Au-delà du thème de la protection de la nature, il y a le militantisme de Richard Powers qui s'exprime au travers ses neuf personnages. Tous vont partir vers la Californie pour sauver un immense sequoia qui doit être abattu comme ses congénères. Á travers cet arbre symbolique, c'est le destin des forêts primaires d'Amérique qui se joue. Tous ces personnages sont différents et complémentaires, on trouve parmi eux un artiste, un ancien vétéran, un informaticien, une étudiante un peu paumée et une garde forestière spécialiste en sylviculture. C'est l'amour des arbres, la prise de conscience écologique qui les a réunis et leurs histoires vont converger vers le sequoia où va se jouer leur destin
L'histoire suit le schéma de l'arbre puisqu'il y a quatre chapitres : racines, tronc, cimes et graines. C'est aussi le prétexte pour nous raconter la spécificité de chaque arbre, et leur histoire mêlée à celle de l'Amérique.
J'ai beaucoup aimé les descriptions poétiques des arbres, par exemple lorsque l'auteur dit du hêtre noir qu'il est « élégant, avec ses branches solides qui ressemblent tant à des bras et dont les pointes s'élèvent comme des mains en offrande »

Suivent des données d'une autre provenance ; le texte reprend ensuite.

Lemma defer_unlock_commit w (m : M world unit) :
  keeps_locks m -> commitWriter (wdb w) = true ->
  let '(o, w') := defer (lift_db commitLock_Unlock) m w in
  o <> Blocked -> o <> OutOfFuel ->
  writeLock (wdb w') = writeLock (wdb w) /\ commitWriter (wdb w') = false /\
  commitReaders (wdb w') = commitReaders (wdb w).
Proof.
  intros Hm Hc. specialize (Hm w). unfold defer. destruct (m w) as [o w1]. destruct Hm as (H1 & H2 & H3).
  simpl in *. assert (commitWriter (wdb w1) = true) as Hc1 by congruence.
  unfold lift_db, zoom, commitLock_Unlock. destruct o; try done; rewrite Hc1; simpl; by rewrite ?H1, ?H3.
Qed.

Lemma Commit_locks_gen w fuel colls dirty :
  write (wtx w) = true -> writeLock (wdb w) = true -> commitWriter (wdb w) = false ->
  let '(o, w') := Commit fuel colls dirty w in
  o <> Blocked -> o <> OutOfFuel ->
  writeLock (wdb w') = false /\ commitWriter (wdb w') = false /\ commitReaders (wdb w') = commitReaders (wdb w).
Proof.
  intros Hw Hl Hc. unfold Commit. rewrite bind_get_tx, Hw. cbn [negb]. unfold defer at 1.
  pose proof (keep_flush fuel colls w) as [Hf _]. unfold mbind at 1, M_bind at 1.
  destruct (flushCollectionMetadata fuel colls w) as [o w1]. simpl in Hf.
  assert (forall (b : DB) x, writeLock b = true -> lift_db writeLock_Unlock (with_wdb b x) =
    (Ok tt, with_wdb (mkDB (ddal b) false (commitWriter b) (commitReaders b)) x)) as Hu
    by (intros b x Hb; unfold lift_db, zoom, writeLock_Unlock; simpl; by rewrite Hb).
  assert (with_wdb (wdb w1) w1 = w1) as E1 by (by destruct w1).
  rewrite <- Hf in Hl, Hc |- *. pose proof (Hu (wdb w1) w1 Hl) as Hu1. rewrite E1 in Hu1.
  destruct o as [[]|e| | |]; [|by rewrite Hu1|by rewrite Hu1|done|done].
  unfold lift_db at 1, zoom, commitLock_Lock, mbind, M_bind. rewrite Hc.
  cbn [commitReaders]. destruct (decide (commitReaders (wdb w1) = 0%nat)) as [H0|H0]; [|done].
  set (w2 := with_wdb _ w1). unfold commit_locked.
  pose proof (defer_unlock_commit w2 (commit_apply dirty) (commit_apply_locks dirty) eq_refl) as Hd.
  destruct (defer (lift_db commitLock_Unlock) (commit_apply dirty) w2) as [o w3].
  assert (with_wdb (wdb w3) w3 = w3) as E3 by (by destruct w3).
  destruct o as [[]|e| | |]; try done;
    (destruct Hd as (D1 & D2 & D3); [done|done|]; pose proof (Hu (wdb w3) w3) as Hu3; rewrite E3 in Hu3;
     rewrite Hu3 by (rewrite D1; exact Hl); simpl; rewrite D2, D3; done).
Qed.

(** A program that can fail, but not with [ErrItemTooLarge]. *)
Definition fits {A} (m : M dal A) : Prop := forall d why, fst (m d) <> Err (ErrItemTooLarge why).

Lemma fits_bind {A B} (m : M dal A) (f : A -> M dal B) : fits m -> (forall a, fits (f a)) -> fits (m ≫= f).
Proof.
  intros Hm Hf d why. unfold mbind, M_bind. specialize (Hm d why).
  destruct (m d) as [[a|e| | |] d']; simpl in *; [apply Hf|congruence|done..].
Qed.

Lemma fits_writePages pages : fits (writePages pages).
Proof.
  unfold writePages. induction pages as [|pg pages IH]; [done|]. cbn [mapM_]. apply fits_bind; [|done].
  intros d why. cbn [do_op dal_device run_op]. unfold writePage. rewrite bind_getS. unfold WriteAt. destruct (negb (isOpen d)); [done|].
  destruct (file d); [|done]. by case_decide.
Qed.

Lemma wal_records_fits ps pages why : wal_records ps pages <> Err (ErrItemTooLarge why).
Proof.
  induction pages as [|pg pages IH]; [done|]. cbn [wal_records]. case_decide; [done|].
  destruct (wal_records ps pages); try done.
Qed.

Lemma fits_apply pages : fits (applyPagesWithWAL pages).
Proof.
  unfold applyPagesWithWAL. apply fits_bind; [|intros _; apply fits_bind; [apply fits_writePages|intros _]].
  - intros d why. unfold writeWAL. rewrite bind_getS. cbn [device_dal dal_device]. pose proof (wal_records_fits (pageSize d) pages why).
    destruct (wal_records (pageSize d) pages); try done. unfold liftO, mbind, M_bind. simpl. congruence.
  - apply fits_bind; [|done]. intros d why. cbn [do_op dal_device run_op]. unfold Sync. by destruct (isOpen d).
Qed.

(** Programs that leave the data access layer, always or when they fail with
    [ErrItemTooLarge]. *)
Definition keeps_ddal {A} (m : M world A) : Prop := forall w, ddal (wdb (snd (m w))) = ddal (wdb w).
Definition too_large_keeps {A} (m : M world A) : Prop :=
  forall w why w', m w = (Err (ErrItemTooLarge why), w') -> ddal (wdb w') = ddal (wdb w).

Lemma too_large_bind {A B} (m : M world A) (f : A -> M world B) :
  keeps_ddal m -> (forall a, too_large_keeps (f a)) -> too_large_keeps (m ≫= f).
Proof.
  intros Hm Hf w why w' H. specialize (Hm w). unfold mbind, M_bind in H.
  destruct (m w) as [[a|e| | |] w1]; simpl in *; [|by go_inv H|done..]. rewrite <- Hm. by apply (Hf a w1 why).
Qed.

Lemma too_large_defer c (m : M world unit) :
  keeps_ddal c -> too_large_keeps m -> too_large_keeps (defer c m).
Proof.
  intros Hc Hm w why w' H. unfold defer in H. specialize (Hm w why).
  destruct (m w) as [o w1]. specialize (Hc w1). destruct (c w1) as [[[]|e| | |] w2]; simpl in Hc;
    destruct o; go_inv H; rewrite Hc; by apply Hm.
Qed.

Lemma ddal_keep {A} (m : M world A) : keeps_db m -> keeps_ddal m.
Proof. intros H w. by destruct (H w) as [-> _]. Qed.

Lemma commit_apply_too_large order : too_large_keeps (commit_apply order).
Proof.
  unfold commit_apply. apply too_large_bind; [apply ddal_keep, keep_commitPages|]. intros [[pages fr] m].
  intros w why w' H. exfalso. revert H. unfold lift_dal, zoom, mod_tx, modS, mbind, M_bind.
  pose proof (fits_apply pages (ddal (wdb w)) why) as Hf.
  destruct (applyPagesWithWAL pages (ddal (wdb w))) as [[[]|e| | |] d]; simpl in *; congruence.
Qed.

Lemma Commit_too_large_gen fuel colls dirty : too_large_keeps (Commit fuel colls dirty).
Proof.
  unfold Commit. apply too_large_bind; [done|]. intros tx. destruct (negb (write tx)).
  { intros w why w'. unfold lift_db, zoom, commitLock_RUnlock. by destruct (commitReaders (wdb w)). }
  apply too_large_defer.
  { intros w. unfold lift_db, zoom, writeLock_Unlock. by destruct (writeLock (wdb w)). }
  apply too_large_bind; [apply ddal_keep, keep_flush|intros _].
  apply too_large_bind; [intros w; unfold lift_db, zoom, commitLock_Lock; cbn [commitReaders]; destruct (commitWriter _); [done|]; by case_decide|intros _].
  apply too_large_defer; [|apply commit_apply_too_large].
  intros w. unfold lift_db, zoom, commitLock_Unlock. by destruct (commitWriter (wdb w)).
Qed.
End ends.

(** ** Properties *)

(** C14: whatever a client does in a write transaction - puts, removals,
    collections created and deleted, calls that fail or panic - [Rollback]
    then leaves the database, its file, log, meta, freelist and locks, as it
    was before the transaction began. *)
Theorem rollback_restores_database {RT : GoRuntime} b w0 b1 calls w1 :
  WriteTx b = (Ok w0, b1) -> session w0 calls w1 ->
  exists w2, Rollback w1 = (Ok tt, w2) /\ wdb w2 = b.
Proof.
  intros (Hl & -> & ->)%WriteTx_ok [Hdb Hw]%session_keeps_db.
  destruct (Rollback_write_gen w1) as (w2 & E & Eb & _); [by rewrite Hw|by rewrite Hdb|].
  exists w2. split; [done|]. rewrite Eb, Hdb. simpl. destruct b; simpl in *; congruence.
Qed.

Richard Powers nous explique la portée de l'arbre et du vivant dans notre vie d'adulte. Il se sert de la fiction à travers une fable écologique pour nous faire prendre conscience de l'importance des forêts et de l'enjeu qu'elles représentent. Il affirme même que l'arbre fait partie de notre famille : « Vous et l'arbre de votre jardin êtes issus d'un ancêtre commun et aujourd'hui encore vous partagez avec cet arbre le quart de vos gènes. »
On sort secoué de ce roman, et on ne regardera plus jamais les arbres de la même manière, ce qui n'est que justice au vu de tous les bienfaits qu'ils nous apportent. Alors, tous militants pour sauver les forêts ?
Hélas ! Un roman ne saurait suffire, mais c'est déjà une petite graine qui ne demande qu'à germer.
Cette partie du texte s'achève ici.